(Saved entries)
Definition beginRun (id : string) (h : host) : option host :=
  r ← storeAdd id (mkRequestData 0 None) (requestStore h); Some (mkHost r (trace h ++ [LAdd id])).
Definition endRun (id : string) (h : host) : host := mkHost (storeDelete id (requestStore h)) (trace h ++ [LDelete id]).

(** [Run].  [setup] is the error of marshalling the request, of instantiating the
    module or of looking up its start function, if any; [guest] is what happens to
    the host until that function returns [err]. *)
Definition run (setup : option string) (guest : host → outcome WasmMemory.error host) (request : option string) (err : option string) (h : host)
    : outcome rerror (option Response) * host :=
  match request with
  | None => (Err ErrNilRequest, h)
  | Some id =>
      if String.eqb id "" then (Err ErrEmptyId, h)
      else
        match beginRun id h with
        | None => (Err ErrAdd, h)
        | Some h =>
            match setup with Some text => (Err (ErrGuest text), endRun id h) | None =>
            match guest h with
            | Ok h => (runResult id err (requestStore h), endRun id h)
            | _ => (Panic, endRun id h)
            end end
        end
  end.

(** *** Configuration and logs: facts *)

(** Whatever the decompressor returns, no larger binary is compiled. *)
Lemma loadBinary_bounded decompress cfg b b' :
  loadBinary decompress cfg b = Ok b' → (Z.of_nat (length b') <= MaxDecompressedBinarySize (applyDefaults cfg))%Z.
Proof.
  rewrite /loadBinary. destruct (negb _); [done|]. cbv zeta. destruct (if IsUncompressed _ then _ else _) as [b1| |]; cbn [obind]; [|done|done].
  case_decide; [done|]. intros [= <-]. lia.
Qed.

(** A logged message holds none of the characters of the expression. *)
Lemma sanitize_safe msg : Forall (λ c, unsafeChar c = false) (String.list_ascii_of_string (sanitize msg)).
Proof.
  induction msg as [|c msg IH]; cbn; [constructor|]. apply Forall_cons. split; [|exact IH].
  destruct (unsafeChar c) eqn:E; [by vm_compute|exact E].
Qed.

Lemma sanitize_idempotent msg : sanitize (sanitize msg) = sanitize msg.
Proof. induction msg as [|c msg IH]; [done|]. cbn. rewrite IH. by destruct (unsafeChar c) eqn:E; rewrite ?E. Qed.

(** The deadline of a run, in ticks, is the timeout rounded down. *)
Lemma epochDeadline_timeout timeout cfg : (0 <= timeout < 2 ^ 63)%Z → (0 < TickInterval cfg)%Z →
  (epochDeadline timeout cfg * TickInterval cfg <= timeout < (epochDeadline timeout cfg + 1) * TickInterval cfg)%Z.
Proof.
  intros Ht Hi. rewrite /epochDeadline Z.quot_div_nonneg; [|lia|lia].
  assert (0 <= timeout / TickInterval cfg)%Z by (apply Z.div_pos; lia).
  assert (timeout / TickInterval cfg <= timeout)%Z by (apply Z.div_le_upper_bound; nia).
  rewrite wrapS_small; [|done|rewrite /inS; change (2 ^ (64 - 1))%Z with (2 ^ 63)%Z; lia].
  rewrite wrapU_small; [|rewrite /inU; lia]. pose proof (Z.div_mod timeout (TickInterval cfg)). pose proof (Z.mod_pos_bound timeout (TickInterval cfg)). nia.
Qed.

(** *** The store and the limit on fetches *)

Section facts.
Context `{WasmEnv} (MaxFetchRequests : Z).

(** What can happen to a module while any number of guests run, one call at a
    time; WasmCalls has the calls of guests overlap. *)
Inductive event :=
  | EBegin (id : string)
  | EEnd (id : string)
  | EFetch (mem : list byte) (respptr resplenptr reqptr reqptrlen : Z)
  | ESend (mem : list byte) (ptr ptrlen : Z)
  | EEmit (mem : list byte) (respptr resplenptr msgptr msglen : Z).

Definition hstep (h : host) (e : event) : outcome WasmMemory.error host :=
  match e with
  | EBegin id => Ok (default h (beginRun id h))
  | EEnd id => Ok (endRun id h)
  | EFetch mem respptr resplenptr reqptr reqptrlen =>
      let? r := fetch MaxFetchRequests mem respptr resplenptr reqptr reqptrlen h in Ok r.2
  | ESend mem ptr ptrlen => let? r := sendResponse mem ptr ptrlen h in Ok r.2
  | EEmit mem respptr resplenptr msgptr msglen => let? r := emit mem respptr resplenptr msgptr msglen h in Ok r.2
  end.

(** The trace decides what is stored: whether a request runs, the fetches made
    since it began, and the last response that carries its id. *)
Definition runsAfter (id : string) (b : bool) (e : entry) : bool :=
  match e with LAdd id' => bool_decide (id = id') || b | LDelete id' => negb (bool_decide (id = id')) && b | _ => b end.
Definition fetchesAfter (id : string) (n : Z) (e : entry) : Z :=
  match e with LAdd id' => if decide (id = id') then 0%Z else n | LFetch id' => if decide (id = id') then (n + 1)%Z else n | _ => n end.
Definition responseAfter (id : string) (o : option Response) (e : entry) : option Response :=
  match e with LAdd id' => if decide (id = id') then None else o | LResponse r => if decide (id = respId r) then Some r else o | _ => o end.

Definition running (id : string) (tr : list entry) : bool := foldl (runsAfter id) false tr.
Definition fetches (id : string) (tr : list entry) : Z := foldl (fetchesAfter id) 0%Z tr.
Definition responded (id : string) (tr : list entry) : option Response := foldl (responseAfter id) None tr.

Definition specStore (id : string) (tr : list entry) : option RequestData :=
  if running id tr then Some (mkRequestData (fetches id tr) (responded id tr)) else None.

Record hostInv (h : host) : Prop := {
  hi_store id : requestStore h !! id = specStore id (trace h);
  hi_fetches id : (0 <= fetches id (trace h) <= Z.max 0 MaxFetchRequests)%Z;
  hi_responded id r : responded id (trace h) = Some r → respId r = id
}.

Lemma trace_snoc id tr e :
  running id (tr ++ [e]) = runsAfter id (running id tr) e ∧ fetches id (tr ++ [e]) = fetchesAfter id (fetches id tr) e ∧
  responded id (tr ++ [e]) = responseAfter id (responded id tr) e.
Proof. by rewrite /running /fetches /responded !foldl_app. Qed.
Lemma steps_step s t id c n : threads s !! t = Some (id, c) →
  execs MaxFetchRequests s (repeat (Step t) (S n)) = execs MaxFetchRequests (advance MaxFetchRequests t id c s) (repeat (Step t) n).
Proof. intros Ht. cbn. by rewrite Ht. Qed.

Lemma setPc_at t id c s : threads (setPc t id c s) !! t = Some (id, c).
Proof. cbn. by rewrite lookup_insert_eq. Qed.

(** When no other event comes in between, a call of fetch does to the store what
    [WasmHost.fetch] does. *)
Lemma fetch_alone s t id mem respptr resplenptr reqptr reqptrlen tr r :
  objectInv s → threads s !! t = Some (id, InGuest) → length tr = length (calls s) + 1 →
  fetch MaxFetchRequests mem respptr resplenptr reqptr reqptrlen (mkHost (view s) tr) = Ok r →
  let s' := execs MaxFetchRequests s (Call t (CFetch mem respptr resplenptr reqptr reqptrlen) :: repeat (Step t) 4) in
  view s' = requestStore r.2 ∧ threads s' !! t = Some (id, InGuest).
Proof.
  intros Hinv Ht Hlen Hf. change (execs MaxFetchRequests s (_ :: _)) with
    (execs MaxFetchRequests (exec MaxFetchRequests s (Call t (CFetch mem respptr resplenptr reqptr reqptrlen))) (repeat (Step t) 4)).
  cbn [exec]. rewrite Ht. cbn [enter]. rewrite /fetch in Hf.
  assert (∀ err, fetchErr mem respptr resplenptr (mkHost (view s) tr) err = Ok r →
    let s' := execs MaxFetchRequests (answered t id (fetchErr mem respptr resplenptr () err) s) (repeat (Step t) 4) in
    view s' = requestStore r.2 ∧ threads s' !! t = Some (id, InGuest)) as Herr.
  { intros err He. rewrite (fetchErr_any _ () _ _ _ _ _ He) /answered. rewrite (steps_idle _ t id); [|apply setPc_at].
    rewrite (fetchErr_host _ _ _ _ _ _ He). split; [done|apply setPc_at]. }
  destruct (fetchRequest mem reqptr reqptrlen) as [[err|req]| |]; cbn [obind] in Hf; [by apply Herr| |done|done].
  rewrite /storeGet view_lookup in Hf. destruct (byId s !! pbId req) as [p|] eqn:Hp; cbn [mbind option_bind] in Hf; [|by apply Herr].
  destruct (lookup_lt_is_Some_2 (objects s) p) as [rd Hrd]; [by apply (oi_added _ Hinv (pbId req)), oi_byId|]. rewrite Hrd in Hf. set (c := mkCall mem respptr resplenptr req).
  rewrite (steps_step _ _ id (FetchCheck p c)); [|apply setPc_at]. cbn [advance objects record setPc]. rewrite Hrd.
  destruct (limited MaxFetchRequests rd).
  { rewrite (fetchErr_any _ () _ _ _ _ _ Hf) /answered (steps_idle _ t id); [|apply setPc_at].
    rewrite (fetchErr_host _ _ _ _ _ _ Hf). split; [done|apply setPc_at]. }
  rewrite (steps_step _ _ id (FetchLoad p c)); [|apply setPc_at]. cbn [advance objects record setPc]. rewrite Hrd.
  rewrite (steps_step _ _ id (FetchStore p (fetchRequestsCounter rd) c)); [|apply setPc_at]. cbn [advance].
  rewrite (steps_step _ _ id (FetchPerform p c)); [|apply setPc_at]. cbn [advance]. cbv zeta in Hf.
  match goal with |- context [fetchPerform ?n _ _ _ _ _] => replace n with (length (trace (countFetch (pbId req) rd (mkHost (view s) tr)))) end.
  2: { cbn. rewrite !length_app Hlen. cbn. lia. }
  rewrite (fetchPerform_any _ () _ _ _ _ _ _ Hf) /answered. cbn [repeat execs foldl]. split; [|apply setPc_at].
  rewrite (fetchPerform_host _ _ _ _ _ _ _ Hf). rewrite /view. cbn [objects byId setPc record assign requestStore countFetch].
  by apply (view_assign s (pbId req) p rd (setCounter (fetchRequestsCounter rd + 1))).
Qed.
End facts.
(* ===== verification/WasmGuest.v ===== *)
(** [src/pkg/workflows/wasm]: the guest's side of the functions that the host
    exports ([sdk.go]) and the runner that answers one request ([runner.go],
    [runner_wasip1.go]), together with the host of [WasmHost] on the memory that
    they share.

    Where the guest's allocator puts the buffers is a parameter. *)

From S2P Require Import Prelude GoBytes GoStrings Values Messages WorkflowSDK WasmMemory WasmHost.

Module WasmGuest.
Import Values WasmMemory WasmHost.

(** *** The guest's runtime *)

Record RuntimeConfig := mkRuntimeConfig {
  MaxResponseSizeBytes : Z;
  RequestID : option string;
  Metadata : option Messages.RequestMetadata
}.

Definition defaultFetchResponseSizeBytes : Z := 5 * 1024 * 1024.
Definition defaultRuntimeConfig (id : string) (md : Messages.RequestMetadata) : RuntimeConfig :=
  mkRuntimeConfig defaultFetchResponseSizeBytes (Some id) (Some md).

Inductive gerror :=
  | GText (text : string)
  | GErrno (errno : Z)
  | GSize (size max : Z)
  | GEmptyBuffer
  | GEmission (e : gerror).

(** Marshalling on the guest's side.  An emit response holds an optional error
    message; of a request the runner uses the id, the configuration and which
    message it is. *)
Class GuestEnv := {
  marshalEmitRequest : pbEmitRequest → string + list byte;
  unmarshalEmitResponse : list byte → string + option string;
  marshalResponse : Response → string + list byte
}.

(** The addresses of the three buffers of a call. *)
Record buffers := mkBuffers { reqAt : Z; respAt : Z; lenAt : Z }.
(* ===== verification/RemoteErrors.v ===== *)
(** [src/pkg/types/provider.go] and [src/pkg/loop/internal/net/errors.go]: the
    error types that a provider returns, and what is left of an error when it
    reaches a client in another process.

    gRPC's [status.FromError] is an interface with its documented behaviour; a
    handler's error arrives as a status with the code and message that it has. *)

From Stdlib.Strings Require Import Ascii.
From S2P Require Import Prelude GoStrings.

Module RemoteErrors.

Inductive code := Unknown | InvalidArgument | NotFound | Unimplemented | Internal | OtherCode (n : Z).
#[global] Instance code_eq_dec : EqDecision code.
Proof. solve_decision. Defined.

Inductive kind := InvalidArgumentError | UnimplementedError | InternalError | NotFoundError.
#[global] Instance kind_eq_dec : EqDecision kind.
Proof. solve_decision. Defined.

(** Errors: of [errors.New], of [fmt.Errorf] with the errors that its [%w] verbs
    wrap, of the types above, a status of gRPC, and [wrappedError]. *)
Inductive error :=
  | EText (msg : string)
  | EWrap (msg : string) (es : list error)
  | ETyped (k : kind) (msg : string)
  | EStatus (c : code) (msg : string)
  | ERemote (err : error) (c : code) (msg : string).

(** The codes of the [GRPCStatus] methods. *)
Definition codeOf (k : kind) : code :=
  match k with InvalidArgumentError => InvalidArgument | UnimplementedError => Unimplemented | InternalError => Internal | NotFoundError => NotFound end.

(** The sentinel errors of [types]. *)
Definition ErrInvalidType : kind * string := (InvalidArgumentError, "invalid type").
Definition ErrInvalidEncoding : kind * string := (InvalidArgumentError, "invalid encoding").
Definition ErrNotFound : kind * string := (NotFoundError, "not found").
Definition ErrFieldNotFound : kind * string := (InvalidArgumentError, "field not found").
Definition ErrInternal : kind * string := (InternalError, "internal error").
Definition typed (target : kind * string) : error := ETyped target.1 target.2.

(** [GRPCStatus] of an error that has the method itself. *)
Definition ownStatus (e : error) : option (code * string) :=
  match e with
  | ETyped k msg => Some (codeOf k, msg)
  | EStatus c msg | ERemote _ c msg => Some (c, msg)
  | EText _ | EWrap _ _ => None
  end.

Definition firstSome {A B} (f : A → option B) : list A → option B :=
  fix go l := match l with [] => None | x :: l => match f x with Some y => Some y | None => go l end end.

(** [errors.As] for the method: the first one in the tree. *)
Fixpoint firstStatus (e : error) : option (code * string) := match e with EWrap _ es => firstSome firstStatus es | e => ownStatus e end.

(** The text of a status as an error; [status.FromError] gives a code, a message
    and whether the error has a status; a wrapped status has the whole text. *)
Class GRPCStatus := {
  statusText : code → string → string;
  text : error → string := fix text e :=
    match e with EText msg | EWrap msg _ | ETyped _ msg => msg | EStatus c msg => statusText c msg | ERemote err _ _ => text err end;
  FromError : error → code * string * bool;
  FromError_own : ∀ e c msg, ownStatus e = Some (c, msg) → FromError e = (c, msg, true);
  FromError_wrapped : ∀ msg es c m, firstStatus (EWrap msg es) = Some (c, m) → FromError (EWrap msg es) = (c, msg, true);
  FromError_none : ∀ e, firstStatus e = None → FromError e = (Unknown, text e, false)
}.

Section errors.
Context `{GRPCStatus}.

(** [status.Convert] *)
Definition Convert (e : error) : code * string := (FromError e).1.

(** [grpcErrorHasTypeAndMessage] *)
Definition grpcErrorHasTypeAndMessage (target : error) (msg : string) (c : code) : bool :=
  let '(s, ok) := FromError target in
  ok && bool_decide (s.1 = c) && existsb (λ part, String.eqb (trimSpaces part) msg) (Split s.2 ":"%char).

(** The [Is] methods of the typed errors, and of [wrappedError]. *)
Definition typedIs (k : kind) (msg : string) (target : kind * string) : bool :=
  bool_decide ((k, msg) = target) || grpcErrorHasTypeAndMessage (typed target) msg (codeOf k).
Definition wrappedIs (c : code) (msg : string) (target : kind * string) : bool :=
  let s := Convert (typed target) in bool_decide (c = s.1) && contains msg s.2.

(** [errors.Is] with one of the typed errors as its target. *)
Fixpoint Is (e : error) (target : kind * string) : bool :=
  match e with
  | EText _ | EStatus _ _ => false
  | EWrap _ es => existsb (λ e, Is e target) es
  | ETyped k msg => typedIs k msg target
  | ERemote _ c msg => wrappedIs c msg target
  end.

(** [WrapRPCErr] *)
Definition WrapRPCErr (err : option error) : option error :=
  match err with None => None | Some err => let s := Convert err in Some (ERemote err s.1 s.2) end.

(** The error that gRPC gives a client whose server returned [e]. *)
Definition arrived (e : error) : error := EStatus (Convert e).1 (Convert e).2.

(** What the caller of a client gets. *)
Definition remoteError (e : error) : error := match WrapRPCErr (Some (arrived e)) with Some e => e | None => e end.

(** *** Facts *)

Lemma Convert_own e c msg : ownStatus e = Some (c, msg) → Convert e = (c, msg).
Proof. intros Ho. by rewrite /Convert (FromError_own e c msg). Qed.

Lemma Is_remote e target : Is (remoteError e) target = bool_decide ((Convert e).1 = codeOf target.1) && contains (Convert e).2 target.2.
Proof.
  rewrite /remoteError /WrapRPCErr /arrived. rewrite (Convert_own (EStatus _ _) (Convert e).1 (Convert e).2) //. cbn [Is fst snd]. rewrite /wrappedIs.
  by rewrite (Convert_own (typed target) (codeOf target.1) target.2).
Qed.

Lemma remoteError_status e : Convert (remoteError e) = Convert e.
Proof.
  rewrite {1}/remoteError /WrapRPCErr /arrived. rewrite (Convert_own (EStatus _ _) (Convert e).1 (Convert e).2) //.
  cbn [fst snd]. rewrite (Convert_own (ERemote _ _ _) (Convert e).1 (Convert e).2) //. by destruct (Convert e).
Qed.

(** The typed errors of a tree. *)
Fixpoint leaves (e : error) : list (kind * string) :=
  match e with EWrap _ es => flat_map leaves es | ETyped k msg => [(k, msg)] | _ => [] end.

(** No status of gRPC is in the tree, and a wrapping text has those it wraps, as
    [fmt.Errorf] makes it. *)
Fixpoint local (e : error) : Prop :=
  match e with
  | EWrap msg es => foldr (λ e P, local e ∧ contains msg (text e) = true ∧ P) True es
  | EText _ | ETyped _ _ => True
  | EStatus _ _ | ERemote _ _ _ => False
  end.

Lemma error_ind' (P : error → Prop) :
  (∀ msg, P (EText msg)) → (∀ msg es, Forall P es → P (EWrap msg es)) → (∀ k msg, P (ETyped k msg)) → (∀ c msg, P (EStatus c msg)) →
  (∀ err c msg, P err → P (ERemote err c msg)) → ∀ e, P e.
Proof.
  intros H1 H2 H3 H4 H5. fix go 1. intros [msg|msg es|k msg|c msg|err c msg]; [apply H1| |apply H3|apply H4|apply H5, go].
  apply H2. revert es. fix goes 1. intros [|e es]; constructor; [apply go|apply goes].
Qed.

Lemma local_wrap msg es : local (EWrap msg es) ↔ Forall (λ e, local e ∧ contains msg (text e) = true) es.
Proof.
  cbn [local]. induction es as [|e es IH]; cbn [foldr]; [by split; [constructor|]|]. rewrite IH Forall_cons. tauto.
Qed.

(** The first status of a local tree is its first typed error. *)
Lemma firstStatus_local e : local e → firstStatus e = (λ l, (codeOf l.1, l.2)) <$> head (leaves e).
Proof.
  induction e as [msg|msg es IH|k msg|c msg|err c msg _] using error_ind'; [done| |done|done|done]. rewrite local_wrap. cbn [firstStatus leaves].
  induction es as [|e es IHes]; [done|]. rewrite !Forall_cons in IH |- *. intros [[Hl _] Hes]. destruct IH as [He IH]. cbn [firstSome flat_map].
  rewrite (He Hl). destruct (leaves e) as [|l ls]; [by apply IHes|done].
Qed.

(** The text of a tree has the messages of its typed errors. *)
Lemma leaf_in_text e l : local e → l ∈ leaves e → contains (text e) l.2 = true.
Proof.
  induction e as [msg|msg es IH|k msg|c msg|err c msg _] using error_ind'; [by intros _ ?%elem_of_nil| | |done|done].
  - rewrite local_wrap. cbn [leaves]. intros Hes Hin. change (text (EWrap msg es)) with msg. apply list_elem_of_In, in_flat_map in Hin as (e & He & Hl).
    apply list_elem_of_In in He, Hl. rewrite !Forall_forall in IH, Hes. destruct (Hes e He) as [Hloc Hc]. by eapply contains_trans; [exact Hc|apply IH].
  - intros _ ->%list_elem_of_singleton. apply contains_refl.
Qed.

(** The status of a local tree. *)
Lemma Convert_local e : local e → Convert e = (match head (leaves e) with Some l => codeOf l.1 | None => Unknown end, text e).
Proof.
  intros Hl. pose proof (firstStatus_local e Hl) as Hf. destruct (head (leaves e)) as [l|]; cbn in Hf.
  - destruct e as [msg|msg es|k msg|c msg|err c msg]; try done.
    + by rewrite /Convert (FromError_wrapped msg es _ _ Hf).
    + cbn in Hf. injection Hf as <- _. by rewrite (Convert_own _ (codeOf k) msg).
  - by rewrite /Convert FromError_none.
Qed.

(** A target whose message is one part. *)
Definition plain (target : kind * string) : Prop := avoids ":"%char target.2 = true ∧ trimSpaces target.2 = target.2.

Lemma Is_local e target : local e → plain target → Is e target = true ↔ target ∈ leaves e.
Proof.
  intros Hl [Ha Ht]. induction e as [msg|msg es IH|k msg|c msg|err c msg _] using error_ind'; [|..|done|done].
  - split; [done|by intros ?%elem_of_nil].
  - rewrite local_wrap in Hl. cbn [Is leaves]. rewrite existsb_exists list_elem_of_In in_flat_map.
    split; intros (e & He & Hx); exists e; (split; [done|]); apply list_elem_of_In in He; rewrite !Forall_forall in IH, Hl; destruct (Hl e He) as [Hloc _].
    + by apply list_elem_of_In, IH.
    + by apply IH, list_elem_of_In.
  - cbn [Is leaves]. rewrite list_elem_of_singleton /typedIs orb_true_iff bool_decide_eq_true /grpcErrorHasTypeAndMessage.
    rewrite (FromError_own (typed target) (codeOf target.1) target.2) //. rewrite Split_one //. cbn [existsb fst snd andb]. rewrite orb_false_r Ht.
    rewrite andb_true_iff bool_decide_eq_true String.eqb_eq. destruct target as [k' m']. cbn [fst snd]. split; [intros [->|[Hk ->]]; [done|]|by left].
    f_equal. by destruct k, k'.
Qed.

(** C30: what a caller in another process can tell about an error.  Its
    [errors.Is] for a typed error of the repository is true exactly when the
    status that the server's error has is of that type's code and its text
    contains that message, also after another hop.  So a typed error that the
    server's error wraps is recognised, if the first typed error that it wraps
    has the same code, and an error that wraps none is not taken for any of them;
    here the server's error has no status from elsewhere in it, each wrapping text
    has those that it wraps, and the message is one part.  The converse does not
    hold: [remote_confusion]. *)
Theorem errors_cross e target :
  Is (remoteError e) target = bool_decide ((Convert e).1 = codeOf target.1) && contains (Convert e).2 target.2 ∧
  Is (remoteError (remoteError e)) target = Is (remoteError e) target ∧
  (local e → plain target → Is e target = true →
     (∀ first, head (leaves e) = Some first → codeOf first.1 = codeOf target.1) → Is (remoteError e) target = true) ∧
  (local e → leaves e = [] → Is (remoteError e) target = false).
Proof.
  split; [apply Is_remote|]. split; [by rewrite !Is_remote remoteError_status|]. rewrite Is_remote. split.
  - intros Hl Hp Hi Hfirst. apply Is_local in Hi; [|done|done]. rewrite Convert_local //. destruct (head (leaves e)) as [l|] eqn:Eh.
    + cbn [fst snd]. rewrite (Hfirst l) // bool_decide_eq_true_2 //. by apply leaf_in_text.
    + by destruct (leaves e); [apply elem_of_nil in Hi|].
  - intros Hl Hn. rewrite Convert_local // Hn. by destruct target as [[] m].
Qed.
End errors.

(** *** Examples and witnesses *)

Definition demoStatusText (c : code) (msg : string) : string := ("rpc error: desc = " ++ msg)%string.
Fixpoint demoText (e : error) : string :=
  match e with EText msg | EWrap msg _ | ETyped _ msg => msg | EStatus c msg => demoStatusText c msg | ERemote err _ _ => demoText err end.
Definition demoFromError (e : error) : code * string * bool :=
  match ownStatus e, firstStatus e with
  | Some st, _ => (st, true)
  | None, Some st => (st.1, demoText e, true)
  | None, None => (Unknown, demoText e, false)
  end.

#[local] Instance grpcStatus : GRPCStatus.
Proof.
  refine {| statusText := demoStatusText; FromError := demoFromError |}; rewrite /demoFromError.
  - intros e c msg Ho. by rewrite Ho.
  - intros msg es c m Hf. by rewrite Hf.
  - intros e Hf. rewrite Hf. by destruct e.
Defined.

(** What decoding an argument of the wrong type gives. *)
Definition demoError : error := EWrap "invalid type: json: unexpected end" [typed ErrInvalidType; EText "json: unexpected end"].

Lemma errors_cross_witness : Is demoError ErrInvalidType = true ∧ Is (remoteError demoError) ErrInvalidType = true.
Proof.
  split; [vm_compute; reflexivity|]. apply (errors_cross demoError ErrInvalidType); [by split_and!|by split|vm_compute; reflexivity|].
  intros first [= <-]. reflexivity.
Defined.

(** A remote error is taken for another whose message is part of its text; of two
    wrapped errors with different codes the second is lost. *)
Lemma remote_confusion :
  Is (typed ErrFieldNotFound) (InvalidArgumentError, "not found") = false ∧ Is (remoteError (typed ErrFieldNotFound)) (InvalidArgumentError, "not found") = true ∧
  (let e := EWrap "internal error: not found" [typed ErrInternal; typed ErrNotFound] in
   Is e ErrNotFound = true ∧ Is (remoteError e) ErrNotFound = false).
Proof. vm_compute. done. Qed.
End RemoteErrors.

Required action: Tell how many lines in the data hold the string "typedIs". Only the number is wanted.

Solution to this task: 3